Taliban inclined to peace parleys: Mutasim
KABUL (PAN): Key Taliban leader Mullah Agha Jan Mutasim, who was removed last week from the United Nations blacklist, on Monday called for stepping up the delisting process to pave the ground for a negotiated end to the war.
The UN removed Mutasim’s name from its blacklist in a bid to kick-start the stalled peace talks between the insurgents and the United States.
In a statement, the former Taliban minister of treasury said the people of Afghanistan were tired of war and wanted peace and stability in their homeland.
Mutasim, who is currently living in Turkey, acknowledged the UN and the US had taken steps toward ending the decade-long conflict. Delisting some of the Taliban figures was one of the measures.
Hailing the UN decision as a respectable move, he thanked the world body, the Security Council, the Organisation of Islamic Conference (OIC), Saudi Arabia officials, the government of Turkey and all those who played a role in this regard.
“Still many Taliban remain on the list,” explained Mutasim -- a son-in-law of Mullah Omar, the Taliban supreme leader. Removing the Taliban from the sanctions list and intensifying that process would help bring lasting peace to Afghanistan, he hoped.
Mutasim was among the three Taliban envoys who attended a 2011 meeting with United States officials in Bonn and Doha. The Taliban later announced they would open a political office in Doha, but called off talks after the US rejected their demands for the release of their prisoners from Guantanamo Bay.
Mutasim also demanded an immediate release of the Taliban prisoners from the facility, saying the detainees be given the freedom to decide their fate. “We believe such steps by the international community will pave the way for brining stability to Afghanistan…”
He said the worst effect of the conflict was that it had resulted in deep political instability, something that was engulfing neighbouring countries as well. It was the time to put an end to the war and resolve problems through negotiations, he insisted.
“It is fortunate that the warring parties have realised this necessity and have taken steps to that end and the Taliban consider inclination to peace talks a key point,” he remarked.
The US is reportedly pondering over the release of some Taliban prisoners from the Guantanamo Bay prison. The UN last year removed names of some Taliban from its blacklist.
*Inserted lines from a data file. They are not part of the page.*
Lemma roleAnswer_same ms snap cache listed group roleName roleID : roleAnswer ms snap s cache listed group roleName roleID = roleAnswer ms snap s' cache listed group roleName roleID.
Proof using Hs. unfold roleAnswer, appliedRevision. by rewrite GetRoleList_same, GetServingGroupRevision_same. Qed.

Lemma groupAnswer_same ms snap cache listed group : groupAnswer ms snap s cache listed group = groupAnswer ms snap s' cache listed group.
Proof using Hs.
  unfold groupAnswer, rolesNeeded. rewrite GetServingGroupRevision_same.
  destruct (if roleMode ms then _ else _) as [roles|]; [|done]. cbn. induction roles as [|role roles IH]; cbn [rolesAnswer]; [done|].
  rewrite GetRoleList_same. destruct (GetRoleList s' _ _ _) as [l|]; [|done]. destruct (negb _); [done|].
  assert (E : instancesAnswer ms snap s cache listed group (templateName role) l = instancesAnswer ms snap s' cache listed group (templateName role) l).
  { induction l as [|r l IHl]; cbn [instancesAnswer]; [done|]. rewrite roleAnswer_same. destruct (negb _); [done|]. by destruct (roleAnswer _ _ s' _ _ _ _ _) as [[]|]. }
  rewrite E. by destruct (instancesAnswer _ _ s' _ _ _ _ _) as [[]|].
Qed.
End units.
(** Adding what a pod mentions creates its role and its group, if they are not there. *)
Lemma ensureBoth_status s m g' r' i' revision hash pods n g r i (v := ensureBoth (view s) m g' r' i' revision hash pods) :
  (from_option rStatus RoleNotFound (vRole v n g r i) = roleStatus s n g r i \/
   (n, g, r, i) = (m, g', r', i') /\ roleStatus s n g r i = RoleNotFound /\ from_option rStatus RoleNotFound (vRole v n g r i) = RoleCreating) /\
  (from_option gStatus ServingGroupNotFound (vGroup v n g) = groupStatus s n g \/
   (n, g) = (m, g') /\ groupStatus s n g = ServingGroupNotFound /\ from_option gStatus ServingGroupNotFound (vGroup v n g) = ServingGroupCreating).
Proof.
  rewrite roleStatus_view, groupStatus_view. unfold v, ensureBoth. cbn [setRole setGroup setKnown vRole vGroup]. split.
  - destruct (decide ((n, g, r, i) = (m, g', r', i'))) as [E|E]; [|by left]. injection E as -> -> -> ->.
    destruct (vRole (view s) m g' r' i') as [R|]; [by left|by right].
  - destruct (decide ((n, g) = (m, g'))) as [E|E]; [|by left]. injection E as -> ->.
    destruct (vGroup (view s) m g') as [G|]; [by left|by right].
Qed.

Lemma AddRunningPod_status s m g' pod revision hash r' i' n g r i : let s' := AddRunningPodToServingGroup s m g' pod revision hash r' i' in
  (roleStatus s' n g r i = roleStatus s n g r i \/
   (n, g, r, i) = (m, g', r', i') /\ roleStatus s n g r i = RoleNotFound /\ roleStatus s' n g r i = RoleCreating) /\
  (groupStatus s' n g = groupStatus s n g \/
   (n, g) = (m, g') /\ groupStatus s n g = ServingGroupNotFound /\ groupStatus s' n g = ServingGroupCreating).
Proof.
  intros s'. change s' with (storeStep (OpAddRunningPod m g' pod revision hash r' i') s).2. rewrite roleStatus_op, groupStatus_op. apply ensureBoth_status.
Qed.

Lemma AddServingGroupAndRole_status s m g' revision hash r' i' n g r i : let s' := AddServingGroupAndRole s m g' revision hash r' i' in
  (roleStatus s' n g r i = roleStatus s n g r i \/
   (n, g, r, i) = (m, g', r', i') /\ roleStatus s n g r i = RoleNotFound /\ roleStatus s' n g r i = RoleCreating) /\
  (groupStatus s' n g = groupStatus s n g \/
   (n, g) = (m, g') /\ groupStatus s n g = ServingGroupNotFound /\ groupStatus s' n g = ServingGroupCreating).
Proof.
  intros s'. change s' with (storeStep (OpAddServingGroupAndRole m g' revision hash r' i') s).2. rewrite roleStatus_op, groupStatus_op. apply ensureBoth_status.
Qed.

Lemma DeleteRunningPod_status s m g' pod n g r i : let s' := DeleteRunningPodFromServingGroup s m g' pod in
  roleStatus s' n g r i = roleStatus s n g r i /\ groupStatus s' n g = groupStatus s n g.
Proof.
  intros s'. change s' with (storeStep (OpDeleteRunningPod m g' pod) s).2. rewrite roleStatus_op, groupStatus_op, roleStatus_view, groupStatus_view.
  cbn [specStep snd setGroup vRole vGroup]. split; [done|]. destruct (decide ((n, g) = (m, g'))) as [E|E]; [|done]. injection E as -> ->.
  by destruct (vGroup (view s) m g').
Qed.

Lemma UpdateRoleStatus_status s m g' r' i' status n g r i : let '(err, s') := UpdateRoleStatus s m g' r' i' status in
  (err = None <-> is_Some (lookupRole s m g' r' i')) /\ (err <> None -> s' = s) /\
  roleStatus s' n g r i = (if decide ((n, g, r, i) = (m, g', r', i') /\ err = None) then status else roleStatus s n g r i) /\
  groupStatus s' n g = groupStatus s n g.
Proof.
  destruct (UpdateRoleStatus s m g' r' i' status) as [err s'] eqn:E. assert (Es : s' = (storeStep (OpUpdateRoleStatus m g' r' i' status) s).2) by (cbn; by rewrite E).
  destruct (step_refines (OpUpdateRoleStatus m g' r' i' status) s) as [_ Herr]. cbn [storeStep] in Herr. rewrite E in Herr. cbn [fst specStep] in Herr.
  assert (Herr' : err = None <-> is_Some (lookupRole s m g' r' i')).
  { cbn in Herr. destruct (lookupRole s m g' r' i'); cbn in Herr; [split; [by eexists|intros _; by apply bool_decide_eq_true in Herr]|].
    apply bool_decide_eq_false in Herr. split; [done|by intros [? ?]]. }
  split; [done|]. split.
  { revert E. unfold UpdateRoleStatus. destruct (s !! m) as [groups|]; [|by intros [= <- <-]]. destruct (groups !! g') as [G|]; [|by intros [= <- <-]].
    destruct (roles G !! r') as [roleMap|]; [|by intros [= <- <-]]. destruct (roleMap !! i'); [|by intros [= <- <-]]. by intros [= <- <-]. }
  rewrite Es, roleStatus_op, groupStatus_op, roleStatus_view, groupStatus_view. cbn [specStep].
  destruct (vRole (view s) m g' r' i') as [R|] eqn:ER; cbn [snd setRole vRole vGroup].
  - assert (err = None) as -> by (apply Herr'; cbn in ER; by destruct (lookupRole s m g' r' i')). split; [|done].
    destruct (decide ((n, g, r, i) = (m, g', r', i'))) as [Eq|Eq]; [by rewrite decide_True|by rewrite decide_False by tauto].
  - rewrite decide_False; [done|]. intros [_ ->]. cbn [fst] in Herr. by apply bool_decide_eq_false in Herr.
Qed.

Lemma UpdateServingGroupStatus_status s m g' status n g r i : let '(err, s') := UpdateServingGroupStatus s m g' status in
  (err = None <-> groupStatus s m g' <> ServingGroupNotFound \/ is_Some (lookupGroup s m g')) /\
  roleStatus s' n g r i = roleStatus s n g r i /\
  groupStatus s' n g = (if decide ((n, g) = (m, g') /\ err = None) then status else groupStatus s n g).
Proof.
  destruct (UpdateServingGroupStatus s m g' status) as [err s'] eqn:E.
  assert (Es : s' = (storeStep (OpUpdateServingGroupStatus m g' status) s).2) by (cbn; by rewrite E).
  destruct (step_refines (OpUpdateServingGroupStatus m g' status) s) as [_ Herr]. cbn [storeStep] in Herr. rewrite E in Herr. cbn [fst specStep] in Herr.
  assert (Herr' : err = None <-> is_Some (lookupGroup s m g')).
  { cbn in Herr. destruct (lookupGroup s m g'); cbn in Herr; [split; [by eexists|intros _; by apply bool_decide_eq_true in Herr]|].
    apply bool_decide_eq_false in Herr. split; [done|by intros [? ?]]. }
  split.
  { rewrite Herr'. split; [by right|]. intros [Hn|?]; [|done]. unfold groupStatus, GetServingGroupStatus in Hn. by destruct (lookupGroup s m g'). }
  rewrite Es, roleStatus_op, groupStatus_op, roleStatus_view, groupStatus_view. cbn [specStep].
  destruct (vGroup (view s) m g') as [G|] eqn:EG; cbn [snd setGroup vRole vGroup].
  - assert (err = None) as -> by (apply Herr'; cbn in EG; by destruct (lookupGroup s m g')). split; [done|].
    destruct (decide ((n, g) = (m, g'))) as [Eq|Eq]; [by rewrite decide_True|by rewrite decide_False by tauto].
  - split; [done|]. rewrite decide_False; [done|]. intros [_ ->]. cbn [fst] in Herr. by apply bool_decide_eq_false in Herr.
Qed.

Lemma DeleteRole_status s m g' r' i' n g r i : let s' := ServingStore.DeleteRole s m g' r' i' in
  roleStatus s' n g r i = (if decide ((n, g, r, i) = (m, g', r', i')) then RoleNotFound else roleStatus s n g r i) /\
  groupStatus s' n g = groupStatus s n g.
Proof.
  intros s'. change s' with (storeStep (OpDeleteRole m g' r' i') s).2. rewrite roleStatus_op, groupStatus_op, roleStatus_view, groupStatus_view.
  cbn [specStep snd setRole vRole vGroup]. split; [|done]. by destruct (decide _).
Qed.

Lemma DeleteServingGroup_status s m g' n g r i : let s' := DeleteServingGroup s m g' in
  roleStatus s' n g r i = (if decide ((n, g) = (m, g')) then RoleNotFound else roleStatus s n g r i) /\
  groupStatus s' n g = (if decide ((n, g) = (m, g')) then ServingGroupNotFound else groupStatus s n g).
Proof.
  intros s'. change s' with (storeStep (OpDeleteServingGroup m g') s).2. rewrite roleStatus_op, groupStatus_op, roleStatus_view, groupStatus_view.
  cbn [specStep snd vRole vGroup]. split; by destruct (decide _).
Qed.

Lemma DeleteModelServing_status s m n g r i : let s' := DeleteModelServing s m in
  roleStatus s' n g r i = (if decide (n = m) then RoleNotFound else roleStatus s n g r i) /\
  groupStatus s' n g = (if decide (n = m) then ServingGroupNotFound else groupStatus s n g).
Proof.
  intros s'. change s' with (storeStep (OpDeleteModelServing m) s).2. rewrite roleStatus_op, groupStatus_op, roleStatus_view, groupStatus_view.
  cbn [specStep snd vRole vGroup]. split; by destruct (decide _).
Qed.

(** ** The life of a role and of a group

    [target] is the instance a pod belongs to. A move is the change of a status
    that one event may make. *)

Definition roleTarget (ms : ModelServing) (group : string) (pod : Pod) : NamespacedName * string * string * string :=
  (servingKey ms, group, GetRoleName (Meta pod), GetRoleID (Meta pod)).

(** The event is about a pod of [ms] in [group], and is not ignored. *)
Definition handled (env : Env) (e : event) (pod : Pod) (ms : ModelServing) (group : string) : Prop :=
  getModelServingByChildResource env (Meta pod) = Some (ms, group) /\ IsOwnedByModelServingWithUID (Meta pod) (servingUID ms) = true /\
  (e = PodUpdated pod /\ IsTerminating (Meta pod) = false \/ e = PodDeleted pod).

(** The pod failed, restarted although no update made it, or is being updated. *)
Definition unavailable (pod : Pod) : bool :=
  IsPodFailed (Status pod) || UnexpectedRestart (StateOf pod) pod || Updating (StateOf pod) pod.

(** The store in which the readiness of the role is checked, and the one in
    which that of the group is. *)
Definition withReadyPod (env : Env) (ms : ModelServing) (group : string) (pod : Pod) (w : World) : World :=
  setState w (AddRunningPodToServingGroup (state w) (servingKey ms) group (PodName (Meta pod)) (ObjectRevision (Meta pod))
                (resolveRoleTemplateHash env (GetRoleName (Meta pod)) (Meta pod)) (GetRoleName (Meta pod)) (GetRoleID (Meta pod))).

Definition withReadyRole (env : Env) (ms : ModelServing) (group : string) (pod : Pod) (w : World) : World :=
  (roleBecomesRunning env ms group pod (withReadyPod env ms group pod w)).1.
They included Abdul Hakim Mujahid, Mullah Abdul Salam Zaeef, Abdul Sattar Paktees, Abdul Samad Khaksar and Mohammad Islam Mohammadi.
The UN had earlier provided a limited waiver to Mutasim, allowing him to travel to Turkey for treatment. His removal from the 1988 list, created in 2011, allows him to travel freely and engage in political activities.
He disappeared in Pakistan along with Mullah Omar in 2001. In 2003, he said in an online interview that he had been given charge of the Taliban’s new political affairs commission.
In 2009, Mutasim took charge of the Taliban’s key decision-making body, the Quetta Shura. He laid down several preconditions for talks, calling for a complete western troop withdrawal, the release of all prisoners and an end to UN sanctions.
Once, Mutasim was reported to have been tried and found guilty by a Taliban council on allegations of maintaining unauthorised contact with European diplomats. His key rival, Abdul Ghani Baradar, then took control of the Shura.
Both Mutasim and Baradar were arrested by Pakistan in 2010, as part of a series of raids to stop the Taliban from striking an independent deal with the United States.